The allocation process: Students are offered a list of projects in November and are required to apply for their top 6 choices. We allocate students to projects/supervisors aiming to accommodate everyone’s preferences. When more than one student applies to a project, in-course assessment marks (from the BSc year) and the application statement for the particular project are taken into account in the allocation. See below for students wanting to set up their own BSc project.
Some examples of past projects are below:
Minimum target prices for production of direct-acting antivirals and associated diagnostics to combat hepatitis C virus. For her BSc project, our alumnus Nikolien Van de Ven worked with our colleagues at the London Headquarters of Médecins Sans Frontières, calculating the minimum possible costs of DAAs treatment and diagnostic tools – these have the potential to reduce a significant proportion of the burden of disease associated with Hepatitis C globally but continue to be produced at prohibitive rates. The project exposed the feasibility of affordable drug production.

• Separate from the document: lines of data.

Definition createUser (insertUser : obj) (st : MemStorage) : obj * MemStorage :=
  let id := userIdCounter st in
  let user := <[ "id" := VNum id ]> insertUser in
  (user, set_users (JsMap.set id user (users st)) (id + 1) st).

(** *** Appointments *)

Definition getAppointment (id : Z) (st : MemStorage) : option obj :=
  JsMap.get id (appointments st).

Definition getAppointmentsByPatient (patientId : option value) (st : MemStorage) : list obj :=
  filter_field "patientId" patientId (appointments st).

Definition getAppointmentsByDoctor (doctorId : option value) (st : MemStorage) : list obj :=
  filter_field "doctorId" doctorId (appointments st).

Definition updateAppointment (id : Z) (appointmentUpdate : obj) (st : MemStorage)
  : option obj * MemStorage :=
  match JsMap.get id (appointments st) with
  | None => (None, st)
  | Some appointment =>
      let updatedAppointment := spread appointment appointmentUpdate in
      (Some updatedAppointment,
       set_appointments (JsMap.set id updatedAppointment (appointments st)) (appointmentIdCounter st) st)
  end.

Definition deleteAppointment (id : Z) (st : MemStorage) : bool * MemStorage :=
  let '(b, m) := JsMap.delete id (appointments st) in
  (b, set_appointments m (appointmentIdCounter st) st).

Section AppointmentDates.
Context `{Host}.

Definition getAppointmentsByDate (date : option Z) (st : MemStorage) : list obj :=
  let targetDate := setHours0 date in
  let nextDay := setDateNext targetDate in
  List.filter
    (fun appointment =>
       let appDate := newDate (appointment !! "appointmentDate") in
       date_ge appDate targetDate && date_lt appDate nextDay)
    (JsMap.values (appointments st)).

Definition createAppointment (insertAppointment : obj) (st : MemStorage)
  : obj * MemStorage :=
  let id := appointmentIdCounter st in
  let appointment :=
    <[ "appointmentDate" := VDate (newDate (insertAppointment !! "appointmentDate")) ]>
      (<[ "id" := VNum id ]> insertAppointment) in
  (appointment, set_appointments (JsMap.set id appointment (appointments st)) (id + 1) st).

End AppointmentDates.

(** *** Beds *)

Definition getBed (id : Z) (st : MemStorage) : option obj :=
  JsMap.get id (beds st).

Definition getBedByNumber (bedNumber : string) (st : MemStorage) : option obj :=
  List.find (fun bed : obj => strict_eq (bed !! "bedNumber") (Some (VStr bedNumber)))
    (JsMap.values (beds st)).

Definition getBedsByWard (ward : string) (st : MemStorage) : list obj :=
  filter_field "ward" (Some (VStr ward)) (beds st).

Definition getBedsByStatus (status : string) (st : MemStorage) : list obj :=
  filter_field "status" (Some (VStr status)) (beds st).

Definition getAllBeds (st : MemStorage) : list obj :=
  JsMap.values (beds st).

Definition createBed (insertBed : obj) (st : MemStorage) : obj * MemStorage :=
  let id := bedIdCounter st in
  let bed := <[ "id" := VNum id ]> insertBed in
  (bed, set_beds (JsMap.set id bed (beds st)) (id + 1) st).

Definition updateBed (id : Z) (bedUpdate : obj) (st : MemStorage)
  : option obj * MemStorage :=
  match JsMap.get id (beds st) with
  | None => (None, st)
  | Some bed =>
      let updatedBed := spread bed bedUpdate in
      (Some updatedBed,
       set_beds (JsMap.set id updatedBed (beds st)) (bedIdCounter st) st)
  end.

(** *** Prescriptions *)

Definition getPrescription (id : Z) (st : MemStorage) : option obj :=
  JsMap.get id (prescriptions st).

Definition getPrescriptionsByPatient (patientId : option value) (st : MemStorage) : list obj :=
  filter_field "patientId" patientId (prescriptions st).

Definition getPrescriptionsByDoctor (doctorId : option value) (st : MemStorage) : list obj :=
  filter_field "doctorId" doctorId (prescriptions st).

Section PrescriptionDates.
Context `{Host}.

Definition createPrescription (insertPrescription : obj) (st : MemStorage)
  : obj * MemStorage :=
  let id := prescriptionIdCounter st in
  let prescription :=
    <[ "prescriptionDate" := VDate (newDate (insertPrescription !! "prescriptionDate")) ]>
      (<[ "id" := VNum id ]> insertPrescription) in
  (prescription,
   set_prescriptions (JsMap.set id prescription (prescriptions st)) (id + 1) st).

End PrescriptionDates.

Definition updatePrescription (id : Z) (prescriptionUpdate : obj) (st : MemStorage)
  : option obj * MemStorage :=
  match JsMap.get id (prescriptions st) with
  | None => (None, st)
  | Some prescription =>
      let updatedPrescription := spread prescription prescriptionUpdate in
      (Some updatedPrescription,
       set_prescriptions (JsMap.set id updatedPrescription (prescriptions st)) (prescriptionIdCounter st) st)
  end.

(** *** Doctor schedules *)

Definition getDoctorSchedule (id : Z) (st : MemStorage) : option obj :=
  JsMap.get id (doctorSchedules st).

Definition getDoctorSchedulesByDoctor (doctorId : option value) (st : MemStorage) : list obj :=
  filter_field "doctorId" doctorId (doctorSchedules st).

Definition createDoctorSchedule (insertSchedule : obj) (st : MemStorage) : obj * MemStorage :=
  let id := scheduleIdCounter st in
  let schedule := <[ "id" := VNum id ]> insertSchedule in
  (schedule,
   set_doctorSchedules (JsMap.set id schedule (doctorSchedules st)) (id + 1) st).

Definition updateDoctorSchedule (id : Z) (scheduleUpdate : obj) (st : MemStorage)
  : option obj * MemStorage :=
  match JsMap.get id (doctorSchedules st) with
  | None => (None, st)
  | Some schedule =>
      let updatedSchedule := spread schedule scheduleUpdate in
      (Some updatedSchedule,
       set_doctorSchedules (JsMap.set id updatedSchedule (doctorSchedules st)) (scheduleIdCounter st) st)
  end.

Definition deleteDoctorSchedule (id : Z) (st : MemStorage) : bool * MemStorage :=
  let '(b, m) := JsMap.delete id (doctorSchedules st) in
  (b, set_doctorSchedules m (scheduleIdCounter st) st).

(** *** Seed data *)

Definition wards : list string := ["general"; "icu"; "pediatric"; "maternity"].

(** The object literal passed to [createBed] in the loop body, for the loop
    index [i]. *)
Definition seedBed (i : Z) : obj :=
  let ward := nth (Z.to_nat (i mod Z.of_nat (length wards))) wards "" in
  let wardPrefix := toUpperCase (charAt0 ward) in
  {[ "bedNumber" := VStr (String.append wardPrefix (padStart 2 "0" (toString i)));
     "ward" := VStr ward;
     "status" := VStr "available";
     "patientId" := VNull ]}.

(** [for (let i = 1; i <= 20; i++) this.createBed({...})] *)
Definition initializeData (st : MemStorage) : MemStorage :=
  fold_left (fun s i => snd (createBed (seedBed i) s)) (seqZ 1 20) st.

(** [new MemStorage()] *)
Definition newMemStorage : MemStorage := initializeData emptyStore.

(** ** The HTTP layer *)

(** [req.user] of an authenticated request: the identity the session
    carries.  The routes read its [id] and its [role] only. *)
Record caller : Type := mkCaller {
  caller_id : Z;
  caller_role : string
}.

(** What a handler hands to [res.json] (before serialisation), or [end()]. *)
Inductive json : Type :=
  | JArr (l : list obj)
  | JObj (o : obj)
  | JMessage (message : string)
  | JUndefined
  | JEnd.

Record response : Type := mkResponse {
  status : Z;
  body : json
}.

Definition handler : Type := MemStorage -> response * MemStorage.

Definition reply (code : Z) (b : json) : handler :=
  fun st => (mkResponse code b, st).

Definition json_of_option (o : option obj) : json :=
  match o with
  | Some r => JObj r
  | None => JUndefined
  end.

(** The middleware; [None] is a request for which [req.isAuthenticated()]
    is false. *)
Definition ensureAuthenticated (user : option caller) (next : caller -> handler) : handler :=
  match user with
  | Some u => next u
  | None => reply 401 (JMessage "Unauthorized")
  end.

Definition includes (roles : list string) (role : string) : bool :=
  existsb (String.eqb role) roles.

Definition checkRole (roles : list string) (user : option caller)
    (next : caller -> handler) : handler :=
  match user with
  | Some u =>
      if includes roles (caller_role u) then next u
      else reply 403 (JMessage "Forbidden")
  | None => reply 403 (JMessage "Forbidden")
  end.

(** The validation schemas of [shared/schema.ts], as parsers: the parsed
    data, or the message [fromZodError] derives from the [ZodError] that
    [parse] throws.  The parsers are zod's and are left open. *)
Class Schemas : Type := {
  insertAppointmentSchema : obj -> obj + string;
  insertBedSchema : obj -> obj + string;
  insertPrescriptionSchema : obj -> obj + string;
  insertDoctorScheduleSchema : obj -> obj + string;
  (** a [patientId] that the appointment schema accepts is returned as it
      was submitted: the schema checks the number and does not change it *)
  insertAppointmentSchema_patientId :
    forall reqBody parsed : obj,
      insertAppointmentSchema reqBody = inl parsed ->
      parsed !! "patientId" = reqBody !! "patientId"
}.

(** The parsed data, or the thrown [{ status: 400, message }]. *)
Definition handleValidation (schema : obj -> obj + string) (data : obj)
  : obj + (Z * string) :=
  match schema data with
  | inl parsed => inl parsed
  | inr message => inr (400, message)
  end.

Ethnic variation in cancer patients' ratings of information provision, communication and overall care. For her BSc project, our alumnus Lorna Trenchard analysed data from the National Cancer Patient Experience Survey and her analysis outlined inequalities in cancer care amongst ethnic groups in the way that patients are given information and experience communication.
Sea-level Rise in Bangladesh. In 2015 Zeina Fakhereddin and Jake Levi conducted fieldwork in coastal Bangladesh relating to their respective projects, “Climate change in Bangladesh: implications for health” and “The wider health impacts of climate change related salinization in littoral Bangladesh: An analysis towards a causal social-health framework”, both of which examined the impact of sea-level rise upon health outcomes in the region.
Can I set up my own BSc project?
Students may set up their own project but they are required to have an Imperial College supervisor and the project needs to be approved by course directors. Students interested in this need to contact the course coordinator during the summer.